Last night DiscoBlog traipsed down to the fairly swanky headquarters of giant advertising firm Saatchi & Saatchi, where the British-based ad folks recognized 10 “world-changing ideas”—inventions to improve people’s lives in one way or another.
The winner among the finalists was the LifeStraw, a foot-long filtering tube that purports to let you (or your friends in the developing world) drink even the filthiest, most microbe-infested water without getting sick. We’re not sure what the criteria were for winning this award—the LifeStraw isn’t exactly new, having been named a Best Invention of the Year by Time in 2005—but it seems a legitimately great item. Wiley event attendees insist they knew it would win because it fit in with what Saatchi chose in the past.

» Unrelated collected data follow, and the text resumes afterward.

(* ===== verification/SchedQueue.v ===== *)
(** * The run queue and the abstract scheduler state

    An abstract state of the scheduler gives, for each processor, the list of
    threads in its queue, and everything else of the concrete state with the
    links erased.  [rep s Q e] relates the two.  The operations on a queue are
    those on the list. *)

From stdpp Require Import functions.
From S2P Require Import Prelude DList KHeap Sched.

Implicit Types (s e : sched) (m : gmap Z thread) (q : runq) (r : rqref) (x y : Z) (t : thread)
  (L A B : list Z) (Q : rqref → list Z).

(** ** Abstraction *)

Definition erase_t t : thread := set_t_prev None (set_t_next None t).
Definition erase_q q : runq := set_rq_tail None (set_rq_head None q).
Definition erase s : sched :=
  set_sc_queues (erase_q (sc_boot s)) ((λ o : option runq, erase_q <$> o) <$> sc_percpu s)
    (set_sc_threads (erase_t <$> sc_threads s) s).

Definition tlinks m : links := λ x, (λ t, (t_prev t, t_next t)) <$> m !! x.

(** The list [L] is linked in memory, with the ends in [q]. *)
Record queue_ok m q L : Prop := QueueOk {
  qo_head : rq_head q = head L;
  qo_tail : rq_tail q = last L;
  qo_nodup : NoDup L;
  qo_links : dlist (tlinks m) L }.

(** Every queue is a list, and no thread is in two of them. *)
Record queues_ok s Q : Prop := QueuesOk {
  qs_queue r q : get_rq r s = Some q → queue_ok (sc_threads s) q (Q r);
  qs_none r : get_rq r s = None → Q r = [];
  qs_disj r r' x : x ∈ Q r → x ∈ Q r' → r = r' }.

Definition rep s Q e : Prop := queues_ok s Q ∧ erase s = e.

(** ** The state *)

Lemma get_rq_erase r s : get_rq r (erase s) = erase_q <$> get_rq r s.
Proof.
  destruct r as [|i]; [done|]. unfold get_rq, aget. simpl.
  case_decide; [|done]. rewrite list_lookup_fmap. by destruct (sc_percpu s !! _) as [[]|].
Qed.

Lemma get_set_rq r q s : is_Some (get_rq r s) → get_rq r (set_rq r q s) = Some q.
Proof.
  destruct r as [|i]; [done|]. intros [q0 Hq]. unfold get_rq in *. simpl.
  destruct (aget (sc_percpu s) i) as [o|] eqn:Ho; [|done].
  rewrite aget_aset_eq; [done|]. by eapply aget_Some_bounds.
Qed.

Lemma get_set_rq_ne r r' q s : r ≠ r' → get_rq r' (set_rq r q s) = get_rq r' s.
Proof.
  destruct r as [|i], r' as [|j]; try done. intros Hne. unfold get_rq. simpl.
  rewrite aget_aset_ne; [done|congruence].
Qed.

Lemma get_rq_threads r m s : get_rq r (set_sc_threads m s) = get_rq r s.
Proof. by destruct r. Qed.

Lemma set_sc_threads_id s : set_sc_threads (sc_threads s) s = s.
Proof. by destruct s. Qed.

Lemma set_rq_threads r q s : sc_threads (set_rq r q s) = sc_threads s.
Proof. by destruct r. Qed.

Whereas LifeStraw may indeed be the most world-changing “idea” at the event, it did not have the most compelling presentation. (Perhaps it was handicapped in this regard by the fact that the plentiful Saatchi-provided wine seemed to be downright hygienic.)
Some other finalists’ presentations were both more future-looking and more exciting for the short-attention-spanned blogger in all of us.
Harvard/MGH neuroscientist John Pezaris showed off part of the system he’s using to try to restore sight to the blind. Unlike other devices that try to tap into a blind person’s functional retina, Pezaris aims to plant electrodes into the lateral geniculate nucleus (LGN), an area deep inside the brain, within the thalamus, that relays visual signals from the optic nerve to the primary visual cortex at the back of the brain. So far he and a collaborator have put a single electrode in a monkey’s LGN and shown that they can use the electrode to make the monkeys “see” single spots of light.
But one pixel obviously won’t take you very far. So now Pezaris is trying to figure out how many pixels of visual signal a blind person would need to be able to see to have some useful level of vision—i.e., how many electrodes to stick in the LGN. To figure this out, he set up a machine that simulates what you would see if you were using the artificial-vision device. The machine follows your eye movements around an obscured image on a computer screen and reveals X number pixels near where you’re looking; given a certain number of pixels and the eye’s inquisitive habit of scanning to see different parts of the image, the picture becomes identifiable.
He also mentioned that funding agencies have started to lean on artificial-sight researchers to standardize the different levels of vision they hope to bestow on the blind. (“Congratulations, you have level 3 sight!”) The first level might be the ability to see a distinguish a door from a window (easy to take for granted when you have normal vision), the next might be to recognize people you know, and so on. As for the ability to drive, Pezaris says that is unfortunately quite a ways off.